## THE DATA
○ ○ ○

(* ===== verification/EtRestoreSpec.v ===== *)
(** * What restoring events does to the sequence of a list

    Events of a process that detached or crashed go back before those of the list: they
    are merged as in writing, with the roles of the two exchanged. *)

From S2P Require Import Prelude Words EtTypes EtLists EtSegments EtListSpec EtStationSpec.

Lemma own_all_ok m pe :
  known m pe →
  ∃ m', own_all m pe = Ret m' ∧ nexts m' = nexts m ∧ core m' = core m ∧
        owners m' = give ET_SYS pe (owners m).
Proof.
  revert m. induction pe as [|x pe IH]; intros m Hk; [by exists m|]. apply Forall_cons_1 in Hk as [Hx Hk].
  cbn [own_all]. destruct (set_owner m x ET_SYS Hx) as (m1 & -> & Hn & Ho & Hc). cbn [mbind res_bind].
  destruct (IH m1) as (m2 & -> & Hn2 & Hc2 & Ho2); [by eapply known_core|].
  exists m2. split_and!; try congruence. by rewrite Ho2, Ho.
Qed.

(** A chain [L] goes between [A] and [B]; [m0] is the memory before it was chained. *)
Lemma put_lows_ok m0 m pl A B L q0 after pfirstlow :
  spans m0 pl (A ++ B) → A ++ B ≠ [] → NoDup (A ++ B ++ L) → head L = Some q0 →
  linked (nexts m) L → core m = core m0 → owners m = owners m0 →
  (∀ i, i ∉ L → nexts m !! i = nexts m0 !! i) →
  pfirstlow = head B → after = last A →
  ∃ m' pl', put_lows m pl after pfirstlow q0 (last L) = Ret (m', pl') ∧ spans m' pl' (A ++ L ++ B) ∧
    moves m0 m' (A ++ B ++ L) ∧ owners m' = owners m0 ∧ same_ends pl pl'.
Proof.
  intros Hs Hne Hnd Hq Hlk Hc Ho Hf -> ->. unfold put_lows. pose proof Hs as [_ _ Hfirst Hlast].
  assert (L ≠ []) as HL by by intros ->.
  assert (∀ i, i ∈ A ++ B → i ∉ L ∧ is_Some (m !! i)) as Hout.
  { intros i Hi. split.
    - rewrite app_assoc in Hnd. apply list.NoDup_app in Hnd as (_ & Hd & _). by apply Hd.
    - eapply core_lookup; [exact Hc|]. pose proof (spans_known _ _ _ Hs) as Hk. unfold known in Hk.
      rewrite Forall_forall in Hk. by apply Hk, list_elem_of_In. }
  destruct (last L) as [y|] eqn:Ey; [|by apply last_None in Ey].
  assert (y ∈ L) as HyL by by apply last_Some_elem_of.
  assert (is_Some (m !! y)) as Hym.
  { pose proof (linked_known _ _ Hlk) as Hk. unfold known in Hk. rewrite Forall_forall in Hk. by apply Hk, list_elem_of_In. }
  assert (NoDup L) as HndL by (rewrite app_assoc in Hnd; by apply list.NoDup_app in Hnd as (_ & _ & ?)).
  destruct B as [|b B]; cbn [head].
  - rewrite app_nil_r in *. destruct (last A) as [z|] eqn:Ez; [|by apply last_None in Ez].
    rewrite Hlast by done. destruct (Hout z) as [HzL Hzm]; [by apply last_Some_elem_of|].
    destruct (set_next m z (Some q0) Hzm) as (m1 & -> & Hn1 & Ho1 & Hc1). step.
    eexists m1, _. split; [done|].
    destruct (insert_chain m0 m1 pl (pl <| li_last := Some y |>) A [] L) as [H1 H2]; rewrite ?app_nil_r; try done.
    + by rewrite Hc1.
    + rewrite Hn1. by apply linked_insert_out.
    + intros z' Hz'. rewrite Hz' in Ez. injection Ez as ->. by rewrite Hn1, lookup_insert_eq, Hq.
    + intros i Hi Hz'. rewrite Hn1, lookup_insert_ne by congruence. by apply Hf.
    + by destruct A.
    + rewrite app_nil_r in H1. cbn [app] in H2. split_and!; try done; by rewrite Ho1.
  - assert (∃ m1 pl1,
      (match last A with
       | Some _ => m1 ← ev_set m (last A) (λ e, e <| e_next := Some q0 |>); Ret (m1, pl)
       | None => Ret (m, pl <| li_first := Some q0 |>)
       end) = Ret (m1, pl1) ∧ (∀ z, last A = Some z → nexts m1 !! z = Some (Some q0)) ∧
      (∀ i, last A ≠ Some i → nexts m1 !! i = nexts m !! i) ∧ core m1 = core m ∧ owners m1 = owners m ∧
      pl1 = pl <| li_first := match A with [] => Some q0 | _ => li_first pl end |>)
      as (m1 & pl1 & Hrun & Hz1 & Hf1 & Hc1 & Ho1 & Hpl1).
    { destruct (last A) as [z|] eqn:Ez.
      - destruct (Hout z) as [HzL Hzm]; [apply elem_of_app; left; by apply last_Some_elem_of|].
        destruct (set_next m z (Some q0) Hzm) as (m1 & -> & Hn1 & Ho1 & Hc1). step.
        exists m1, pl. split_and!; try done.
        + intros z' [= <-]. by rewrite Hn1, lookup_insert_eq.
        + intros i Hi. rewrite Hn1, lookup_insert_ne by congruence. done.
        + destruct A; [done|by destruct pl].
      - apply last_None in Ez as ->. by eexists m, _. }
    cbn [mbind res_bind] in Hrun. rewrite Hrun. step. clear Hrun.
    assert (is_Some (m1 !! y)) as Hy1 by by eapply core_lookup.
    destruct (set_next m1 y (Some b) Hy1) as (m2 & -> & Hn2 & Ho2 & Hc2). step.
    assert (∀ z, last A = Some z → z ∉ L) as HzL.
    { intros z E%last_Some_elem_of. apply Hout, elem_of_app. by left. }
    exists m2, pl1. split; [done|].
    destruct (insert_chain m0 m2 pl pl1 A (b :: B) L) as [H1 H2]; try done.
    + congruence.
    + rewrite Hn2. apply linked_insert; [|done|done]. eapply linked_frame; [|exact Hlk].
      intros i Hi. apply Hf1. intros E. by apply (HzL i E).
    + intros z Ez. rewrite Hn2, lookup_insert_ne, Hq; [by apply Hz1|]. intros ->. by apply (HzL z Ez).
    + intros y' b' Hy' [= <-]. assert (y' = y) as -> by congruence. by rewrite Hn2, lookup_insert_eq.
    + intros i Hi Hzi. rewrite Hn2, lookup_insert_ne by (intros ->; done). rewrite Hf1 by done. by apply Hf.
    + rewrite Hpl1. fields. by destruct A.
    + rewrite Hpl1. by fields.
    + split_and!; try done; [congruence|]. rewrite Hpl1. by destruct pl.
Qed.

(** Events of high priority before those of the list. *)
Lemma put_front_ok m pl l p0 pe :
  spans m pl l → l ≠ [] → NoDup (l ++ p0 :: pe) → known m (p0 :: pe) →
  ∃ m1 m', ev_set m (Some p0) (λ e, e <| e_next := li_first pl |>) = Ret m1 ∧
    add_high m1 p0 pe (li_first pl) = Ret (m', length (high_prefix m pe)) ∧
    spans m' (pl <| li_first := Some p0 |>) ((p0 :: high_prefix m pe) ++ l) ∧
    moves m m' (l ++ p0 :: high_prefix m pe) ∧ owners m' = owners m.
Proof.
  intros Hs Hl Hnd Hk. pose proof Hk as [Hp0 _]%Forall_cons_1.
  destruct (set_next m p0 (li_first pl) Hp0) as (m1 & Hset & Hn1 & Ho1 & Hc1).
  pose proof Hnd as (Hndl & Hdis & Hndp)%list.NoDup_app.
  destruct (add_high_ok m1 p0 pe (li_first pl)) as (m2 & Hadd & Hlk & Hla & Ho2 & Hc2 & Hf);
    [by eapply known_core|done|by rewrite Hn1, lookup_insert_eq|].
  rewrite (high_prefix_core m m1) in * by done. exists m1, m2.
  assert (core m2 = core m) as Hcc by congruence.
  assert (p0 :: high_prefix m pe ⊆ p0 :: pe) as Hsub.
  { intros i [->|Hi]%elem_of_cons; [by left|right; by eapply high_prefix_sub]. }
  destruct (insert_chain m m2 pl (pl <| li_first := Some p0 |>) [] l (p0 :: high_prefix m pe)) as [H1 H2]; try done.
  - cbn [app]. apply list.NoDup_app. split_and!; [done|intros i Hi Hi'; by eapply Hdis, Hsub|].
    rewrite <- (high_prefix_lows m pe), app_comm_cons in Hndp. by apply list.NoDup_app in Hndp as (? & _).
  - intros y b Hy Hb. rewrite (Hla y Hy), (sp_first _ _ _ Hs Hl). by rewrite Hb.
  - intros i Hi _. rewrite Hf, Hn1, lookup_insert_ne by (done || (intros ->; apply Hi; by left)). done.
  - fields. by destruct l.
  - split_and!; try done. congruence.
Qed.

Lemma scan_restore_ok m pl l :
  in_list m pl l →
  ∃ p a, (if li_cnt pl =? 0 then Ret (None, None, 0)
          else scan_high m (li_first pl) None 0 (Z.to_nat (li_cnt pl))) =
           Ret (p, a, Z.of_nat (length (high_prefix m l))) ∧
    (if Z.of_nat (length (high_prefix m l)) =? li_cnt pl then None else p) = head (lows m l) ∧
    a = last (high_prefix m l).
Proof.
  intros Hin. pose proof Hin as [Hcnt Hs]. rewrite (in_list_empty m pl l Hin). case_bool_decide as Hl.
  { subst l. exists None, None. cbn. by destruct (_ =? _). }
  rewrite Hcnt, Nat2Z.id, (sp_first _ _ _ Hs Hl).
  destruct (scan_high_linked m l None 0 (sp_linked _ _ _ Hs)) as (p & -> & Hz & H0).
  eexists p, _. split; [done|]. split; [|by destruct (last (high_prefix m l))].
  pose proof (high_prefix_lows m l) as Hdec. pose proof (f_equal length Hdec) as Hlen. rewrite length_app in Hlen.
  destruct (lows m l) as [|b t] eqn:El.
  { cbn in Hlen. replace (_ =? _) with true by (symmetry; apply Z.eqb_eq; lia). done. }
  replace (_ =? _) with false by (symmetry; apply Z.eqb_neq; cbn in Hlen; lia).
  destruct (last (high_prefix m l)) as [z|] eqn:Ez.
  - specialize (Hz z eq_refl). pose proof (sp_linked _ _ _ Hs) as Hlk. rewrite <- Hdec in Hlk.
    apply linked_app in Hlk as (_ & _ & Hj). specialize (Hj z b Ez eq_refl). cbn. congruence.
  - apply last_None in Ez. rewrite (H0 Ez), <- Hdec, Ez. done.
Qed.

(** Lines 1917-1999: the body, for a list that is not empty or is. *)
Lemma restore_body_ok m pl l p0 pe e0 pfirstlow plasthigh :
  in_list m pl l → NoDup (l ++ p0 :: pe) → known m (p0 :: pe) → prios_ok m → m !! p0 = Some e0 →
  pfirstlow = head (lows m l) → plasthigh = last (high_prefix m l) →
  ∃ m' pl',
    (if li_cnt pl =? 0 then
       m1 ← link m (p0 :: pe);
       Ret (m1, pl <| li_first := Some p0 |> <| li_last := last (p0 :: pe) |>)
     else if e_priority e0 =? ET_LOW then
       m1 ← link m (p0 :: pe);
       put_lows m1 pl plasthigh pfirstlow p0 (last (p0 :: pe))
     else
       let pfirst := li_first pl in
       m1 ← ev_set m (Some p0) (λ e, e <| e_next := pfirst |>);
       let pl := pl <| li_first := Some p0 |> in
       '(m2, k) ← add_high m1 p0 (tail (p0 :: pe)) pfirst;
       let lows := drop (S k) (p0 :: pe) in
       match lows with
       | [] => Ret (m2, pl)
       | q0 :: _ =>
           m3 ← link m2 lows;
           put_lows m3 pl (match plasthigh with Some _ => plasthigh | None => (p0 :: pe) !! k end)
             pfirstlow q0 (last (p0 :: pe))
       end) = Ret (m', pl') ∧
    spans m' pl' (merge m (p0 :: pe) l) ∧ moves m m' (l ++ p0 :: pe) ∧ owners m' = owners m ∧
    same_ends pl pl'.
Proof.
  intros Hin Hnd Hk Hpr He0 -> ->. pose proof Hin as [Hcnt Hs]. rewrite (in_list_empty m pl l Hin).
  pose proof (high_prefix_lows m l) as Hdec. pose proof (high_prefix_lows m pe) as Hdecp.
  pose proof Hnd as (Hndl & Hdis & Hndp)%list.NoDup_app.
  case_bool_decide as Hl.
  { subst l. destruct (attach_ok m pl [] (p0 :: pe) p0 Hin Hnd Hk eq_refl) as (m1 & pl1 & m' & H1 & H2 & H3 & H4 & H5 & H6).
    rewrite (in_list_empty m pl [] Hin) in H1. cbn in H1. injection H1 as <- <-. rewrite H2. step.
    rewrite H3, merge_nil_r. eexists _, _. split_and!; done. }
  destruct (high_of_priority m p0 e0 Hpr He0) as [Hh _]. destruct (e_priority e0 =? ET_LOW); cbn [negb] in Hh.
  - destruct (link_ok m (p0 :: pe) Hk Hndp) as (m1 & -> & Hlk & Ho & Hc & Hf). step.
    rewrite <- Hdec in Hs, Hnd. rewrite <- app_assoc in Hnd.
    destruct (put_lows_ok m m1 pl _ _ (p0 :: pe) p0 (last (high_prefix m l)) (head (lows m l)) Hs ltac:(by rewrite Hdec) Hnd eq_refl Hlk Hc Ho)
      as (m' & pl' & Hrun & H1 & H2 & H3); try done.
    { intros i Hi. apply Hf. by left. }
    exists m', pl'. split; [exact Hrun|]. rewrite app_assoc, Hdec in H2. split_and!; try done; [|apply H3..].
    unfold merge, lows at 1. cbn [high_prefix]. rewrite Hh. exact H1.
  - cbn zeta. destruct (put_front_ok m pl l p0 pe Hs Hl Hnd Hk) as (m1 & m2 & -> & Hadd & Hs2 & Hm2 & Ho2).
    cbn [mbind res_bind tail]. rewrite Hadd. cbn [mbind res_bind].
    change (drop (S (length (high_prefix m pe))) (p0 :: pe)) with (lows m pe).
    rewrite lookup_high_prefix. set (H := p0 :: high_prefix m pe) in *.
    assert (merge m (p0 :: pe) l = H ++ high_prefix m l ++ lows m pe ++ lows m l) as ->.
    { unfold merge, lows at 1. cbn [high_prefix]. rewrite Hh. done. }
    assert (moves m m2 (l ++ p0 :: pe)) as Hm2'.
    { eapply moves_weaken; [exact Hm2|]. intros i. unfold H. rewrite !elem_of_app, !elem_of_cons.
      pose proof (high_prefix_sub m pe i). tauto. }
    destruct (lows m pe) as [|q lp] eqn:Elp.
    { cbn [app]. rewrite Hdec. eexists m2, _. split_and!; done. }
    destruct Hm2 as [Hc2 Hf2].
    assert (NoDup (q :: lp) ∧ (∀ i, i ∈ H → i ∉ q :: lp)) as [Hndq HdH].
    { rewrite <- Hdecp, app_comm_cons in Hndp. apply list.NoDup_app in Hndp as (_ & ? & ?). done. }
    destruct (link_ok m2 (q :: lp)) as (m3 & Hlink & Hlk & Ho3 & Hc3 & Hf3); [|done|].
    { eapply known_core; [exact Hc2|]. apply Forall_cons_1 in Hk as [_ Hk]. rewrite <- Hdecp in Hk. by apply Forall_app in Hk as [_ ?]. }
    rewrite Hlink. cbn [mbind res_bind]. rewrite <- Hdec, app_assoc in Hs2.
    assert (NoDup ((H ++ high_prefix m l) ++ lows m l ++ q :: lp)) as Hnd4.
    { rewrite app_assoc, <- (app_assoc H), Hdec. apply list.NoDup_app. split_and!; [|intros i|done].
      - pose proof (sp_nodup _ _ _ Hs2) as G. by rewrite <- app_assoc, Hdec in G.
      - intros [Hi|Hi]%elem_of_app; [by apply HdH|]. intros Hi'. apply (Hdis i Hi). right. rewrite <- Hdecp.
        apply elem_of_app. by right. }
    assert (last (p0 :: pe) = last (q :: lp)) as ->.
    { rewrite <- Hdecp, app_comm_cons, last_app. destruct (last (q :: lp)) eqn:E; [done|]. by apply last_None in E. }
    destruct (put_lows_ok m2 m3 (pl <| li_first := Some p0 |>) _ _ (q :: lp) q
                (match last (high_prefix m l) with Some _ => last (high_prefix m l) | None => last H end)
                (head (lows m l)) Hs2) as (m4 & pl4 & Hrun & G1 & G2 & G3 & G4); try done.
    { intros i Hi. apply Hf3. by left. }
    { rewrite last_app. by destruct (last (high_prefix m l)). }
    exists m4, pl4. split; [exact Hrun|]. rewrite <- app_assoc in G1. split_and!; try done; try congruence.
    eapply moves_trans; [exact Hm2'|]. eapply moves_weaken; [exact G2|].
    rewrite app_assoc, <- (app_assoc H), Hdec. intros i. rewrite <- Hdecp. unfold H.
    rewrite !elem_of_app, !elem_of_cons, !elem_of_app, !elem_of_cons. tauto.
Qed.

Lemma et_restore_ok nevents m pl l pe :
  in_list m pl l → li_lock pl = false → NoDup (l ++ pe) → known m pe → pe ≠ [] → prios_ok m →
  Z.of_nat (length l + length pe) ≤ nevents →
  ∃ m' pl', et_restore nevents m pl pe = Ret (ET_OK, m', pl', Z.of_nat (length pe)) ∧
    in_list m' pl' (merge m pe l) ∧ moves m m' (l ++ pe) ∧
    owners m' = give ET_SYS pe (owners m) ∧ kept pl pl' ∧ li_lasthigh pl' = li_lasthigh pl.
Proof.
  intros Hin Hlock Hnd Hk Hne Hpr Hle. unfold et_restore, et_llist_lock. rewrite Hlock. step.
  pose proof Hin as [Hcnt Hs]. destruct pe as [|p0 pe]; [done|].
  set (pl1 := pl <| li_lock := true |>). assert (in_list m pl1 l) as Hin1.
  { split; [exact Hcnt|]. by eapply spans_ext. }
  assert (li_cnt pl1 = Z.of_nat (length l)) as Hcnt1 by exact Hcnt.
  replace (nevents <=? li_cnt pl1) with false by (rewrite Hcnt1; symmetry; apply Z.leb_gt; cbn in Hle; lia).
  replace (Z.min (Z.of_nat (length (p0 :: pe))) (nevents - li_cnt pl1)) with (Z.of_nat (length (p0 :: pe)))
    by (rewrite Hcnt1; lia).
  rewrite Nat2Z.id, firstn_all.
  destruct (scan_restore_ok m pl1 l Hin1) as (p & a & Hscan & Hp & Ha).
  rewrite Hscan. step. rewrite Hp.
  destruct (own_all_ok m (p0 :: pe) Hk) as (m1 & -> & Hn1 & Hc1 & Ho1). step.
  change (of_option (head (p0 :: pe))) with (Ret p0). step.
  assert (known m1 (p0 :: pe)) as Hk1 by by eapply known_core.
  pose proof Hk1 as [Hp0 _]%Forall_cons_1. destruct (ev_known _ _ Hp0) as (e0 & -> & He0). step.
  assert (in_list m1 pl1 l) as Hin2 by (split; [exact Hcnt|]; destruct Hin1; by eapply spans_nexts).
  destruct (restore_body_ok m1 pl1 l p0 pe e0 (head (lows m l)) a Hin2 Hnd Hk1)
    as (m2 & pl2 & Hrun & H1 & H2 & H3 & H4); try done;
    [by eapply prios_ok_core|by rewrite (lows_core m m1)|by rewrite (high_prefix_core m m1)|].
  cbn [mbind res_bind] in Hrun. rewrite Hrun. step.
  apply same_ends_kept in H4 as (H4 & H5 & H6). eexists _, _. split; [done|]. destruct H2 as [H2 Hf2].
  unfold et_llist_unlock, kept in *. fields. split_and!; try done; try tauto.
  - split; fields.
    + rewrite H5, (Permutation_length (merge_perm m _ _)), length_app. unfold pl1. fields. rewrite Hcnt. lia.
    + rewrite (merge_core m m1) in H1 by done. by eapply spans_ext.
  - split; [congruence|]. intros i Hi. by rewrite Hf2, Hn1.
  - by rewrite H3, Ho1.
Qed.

○ ○ ○

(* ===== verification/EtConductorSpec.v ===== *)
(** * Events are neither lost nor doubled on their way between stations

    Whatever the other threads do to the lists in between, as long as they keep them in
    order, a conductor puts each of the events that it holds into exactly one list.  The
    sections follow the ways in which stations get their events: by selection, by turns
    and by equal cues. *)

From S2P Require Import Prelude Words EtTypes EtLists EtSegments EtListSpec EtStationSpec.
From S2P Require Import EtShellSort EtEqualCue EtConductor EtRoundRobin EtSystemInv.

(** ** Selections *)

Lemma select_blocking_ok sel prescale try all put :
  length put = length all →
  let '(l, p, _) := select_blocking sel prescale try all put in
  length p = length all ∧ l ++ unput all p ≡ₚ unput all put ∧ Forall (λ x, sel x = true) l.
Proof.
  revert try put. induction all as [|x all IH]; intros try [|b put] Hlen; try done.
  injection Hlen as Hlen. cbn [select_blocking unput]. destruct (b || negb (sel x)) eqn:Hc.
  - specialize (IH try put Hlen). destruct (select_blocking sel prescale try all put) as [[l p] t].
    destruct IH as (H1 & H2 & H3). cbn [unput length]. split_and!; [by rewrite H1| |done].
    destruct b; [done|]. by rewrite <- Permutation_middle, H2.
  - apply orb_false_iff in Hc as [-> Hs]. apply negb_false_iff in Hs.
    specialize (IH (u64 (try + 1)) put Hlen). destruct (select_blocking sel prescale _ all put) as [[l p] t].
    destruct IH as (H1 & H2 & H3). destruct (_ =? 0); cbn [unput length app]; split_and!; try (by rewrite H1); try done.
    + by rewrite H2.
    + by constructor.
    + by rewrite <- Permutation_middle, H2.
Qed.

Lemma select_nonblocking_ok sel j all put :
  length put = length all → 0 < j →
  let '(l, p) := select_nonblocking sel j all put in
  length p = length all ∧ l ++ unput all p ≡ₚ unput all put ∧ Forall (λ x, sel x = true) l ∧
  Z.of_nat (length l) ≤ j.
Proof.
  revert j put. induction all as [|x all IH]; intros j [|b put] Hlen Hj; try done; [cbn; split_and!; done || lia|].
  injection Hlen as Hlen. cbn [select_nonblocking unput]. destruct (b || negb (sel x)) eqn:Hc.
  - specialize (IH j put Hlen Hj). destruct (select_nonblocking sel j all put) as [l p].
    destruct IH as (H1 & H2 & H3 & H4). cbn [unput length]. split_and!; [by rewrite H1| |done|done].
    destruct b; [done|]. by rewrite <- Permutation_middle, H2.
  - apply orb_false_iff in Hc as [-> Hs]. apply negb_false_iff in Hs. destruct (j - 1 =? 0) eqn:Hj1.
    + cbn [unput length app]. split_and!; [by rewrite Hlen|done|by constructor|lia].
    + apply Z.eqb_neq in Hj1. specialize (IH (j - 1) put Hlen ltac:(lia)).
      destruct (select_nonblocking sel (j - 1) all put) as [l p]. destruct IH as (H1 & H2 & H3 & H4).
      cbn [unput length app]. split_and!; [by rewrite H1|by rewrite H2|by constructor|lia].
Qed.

○ ○ ○

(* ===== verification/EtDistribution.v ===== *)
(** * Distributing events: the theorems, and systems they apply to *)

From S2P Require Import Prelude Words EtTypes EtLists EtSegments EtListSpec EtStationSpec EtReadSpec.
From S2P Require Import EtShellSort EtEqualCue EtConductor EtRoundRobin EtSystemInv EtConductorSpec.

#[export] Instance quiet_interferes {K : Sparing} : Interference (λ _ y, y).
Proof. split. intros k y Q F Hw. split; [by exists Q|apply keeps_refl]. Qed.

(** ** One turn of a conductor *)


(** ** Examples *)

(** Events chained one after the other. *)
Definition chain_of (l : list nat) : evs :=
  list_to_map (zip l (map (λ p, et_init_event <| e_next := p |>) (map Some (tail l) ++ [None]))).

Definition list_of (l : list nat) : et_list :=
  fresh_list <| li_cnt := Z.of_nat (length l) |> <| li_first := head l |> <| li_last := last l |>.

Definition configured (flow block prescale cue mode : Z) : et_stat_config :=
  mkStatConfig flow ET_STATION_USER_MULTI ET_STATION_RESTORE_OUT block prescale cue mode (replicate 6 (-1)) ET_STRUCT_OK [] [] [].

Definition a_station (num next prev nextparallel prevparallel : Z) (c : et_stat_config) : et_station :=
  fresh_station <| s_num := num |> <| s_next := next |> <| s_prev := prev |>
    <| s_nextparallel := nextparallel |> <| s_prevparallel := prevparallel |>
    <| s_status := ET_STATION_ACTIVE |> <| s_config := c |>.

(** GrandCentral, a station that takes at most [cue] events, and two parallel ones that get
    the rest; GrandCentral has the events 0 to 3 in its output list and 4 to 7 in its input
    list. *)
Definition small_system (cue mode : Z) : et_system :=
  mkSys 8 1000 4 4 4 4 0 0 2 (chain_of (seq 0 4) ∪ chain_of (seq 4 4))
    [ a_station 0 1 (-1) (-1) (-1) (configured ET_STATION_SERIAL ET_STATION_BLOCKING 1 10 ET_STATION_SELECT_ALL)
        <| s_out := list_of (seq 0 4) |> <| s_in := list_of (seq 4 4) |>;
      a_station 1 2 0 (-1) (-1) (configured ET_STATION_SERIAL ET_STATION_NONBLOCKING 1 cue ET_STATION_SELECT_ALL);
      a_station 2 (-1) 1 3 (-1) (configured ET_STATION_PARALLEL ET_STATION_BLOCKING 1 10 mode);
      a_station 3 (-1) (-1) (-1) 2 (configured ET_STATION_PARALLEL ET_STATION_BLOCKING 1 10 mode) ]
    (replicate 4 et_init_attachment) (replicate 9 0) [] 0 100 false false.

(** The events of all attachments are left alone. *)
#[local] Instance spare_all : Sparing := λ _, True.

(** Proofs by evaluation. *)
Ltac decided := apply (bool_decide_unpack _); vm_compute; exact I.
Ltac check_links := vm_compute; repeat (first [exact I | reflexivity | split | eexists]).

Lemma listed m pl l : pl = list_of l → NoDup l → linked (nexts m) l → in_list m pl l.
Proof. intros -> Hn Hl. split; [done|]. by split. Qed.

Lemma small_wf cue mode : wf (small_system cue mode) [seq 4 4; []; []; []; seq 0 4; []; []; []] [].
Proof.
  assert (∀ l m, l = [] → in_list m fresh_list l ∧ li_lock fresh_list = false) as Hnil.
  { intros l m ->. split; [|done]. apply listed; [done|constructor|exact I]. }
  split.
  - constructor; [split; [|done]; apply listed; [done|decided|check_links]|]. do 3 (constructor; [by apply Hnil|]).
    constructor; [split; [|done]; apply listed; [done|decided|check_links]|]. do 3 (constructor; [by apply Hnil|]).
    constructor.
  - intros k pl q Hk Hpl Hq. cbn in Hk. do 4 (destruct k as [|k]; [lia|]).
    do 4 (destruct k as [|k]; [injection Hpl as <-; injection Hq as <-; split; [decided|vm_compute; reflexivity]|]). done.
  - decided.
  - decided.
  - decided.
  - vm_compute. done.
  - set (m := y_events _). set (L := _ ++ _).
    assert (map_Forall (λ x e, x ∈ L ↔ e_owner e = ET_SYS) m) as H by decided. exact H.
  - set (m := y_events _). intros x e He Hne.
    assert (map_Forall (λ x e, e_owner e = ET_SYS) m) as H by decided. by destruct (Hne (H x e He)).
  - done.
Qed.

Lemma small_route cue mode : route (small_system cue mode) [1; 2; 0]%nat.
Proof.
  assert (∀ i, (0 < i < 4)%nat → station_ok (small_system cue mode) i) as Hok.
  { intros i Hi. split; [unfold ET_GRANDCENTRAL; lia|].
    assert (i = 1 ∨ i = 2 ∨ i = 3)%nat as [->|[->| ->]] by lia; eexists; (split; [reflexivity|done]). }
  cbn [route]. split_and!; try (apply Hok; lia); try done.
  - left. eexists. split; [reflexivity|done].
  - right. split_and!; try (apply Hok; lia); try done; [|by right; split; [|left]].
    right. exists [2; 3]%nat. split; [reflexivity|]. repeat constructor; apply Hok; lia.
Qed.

○ ○ ○

## WHAT THE EXERCISE ASKS
Exactly the lines above from the one with "(** GrandCentral, a" to the one with "assert (∀ l", both included, are to be quoted; leave the rest out.

## TASK RESPONSE
(** GrandCentral, a station that takes at most [cue] events, and two parallel ones that get
    the rest; GrandCentral has the events 0 to 3 in its output list and 4 to 7 in its input
    list. *)
Definition small_system (cue mode : Z) : et_system :=
  mkSys 8 1000 4 4 4 4 0 0 2 (chain_of (seq 0 4) ∪ chain_of (seq 4 4))
    [ a_station 0 1 (-1) (-1) (-1) (configured ET_STATION_SERIAL ET_STATION_BLOCKING 1 10 ET_STATION_SELECT_ALL)
        <| s_out := list_of (seq 0 4) |> <| s_in := list_of (seq 4 4) |>;
      a_station 1 2 0 (-1) (-1) (configured ET_STATION_SERIAL ET_STATION_NONBLOCKING 1 cue ET_STATION_SELECT_ALL);
      a_station 2 (-1) 1 3 (-1) (configured ET_STATION_PARALLEL ET_STATION_BLOCKING 1 10 mode);
      a_station 3 (-1) (-1) (-1) 2 (configured ET_STATION_PARALLEL ET_STATION_BLOCKING 1 10 mode) ]
    (replicate 4 et_init_attachment) (replicate 9 0) [] 0 100 false false.

(** The events of all attachments are left alone. *)
#[local] Instance spare_all : Sparing := λ _, True.

(** Proofs by evaluation. *)
Ltac decided := apply (bool_decide_unpack _); vm_compute; exact I.
Ltac check_links := vm_compute; repeat (first [exact I | reflexivity | split | eexists]).

Lemma listed m pl l : pl = list_of l → NoDup l → linked (nexts m) l → in_list m pl l.
Proof. intros -> Hn Hl. split; [done|]. by split. Qed.

Lemma small_wf cue mode : wf (small_system cue mode) [seq 4 4; []; []; []; seq 0 4; []; []; []] [].
Proof.
  assert (∀ l m, l = [] → in_list m fresh_list l ∧ li_lock fresh_list = false) as Hnil.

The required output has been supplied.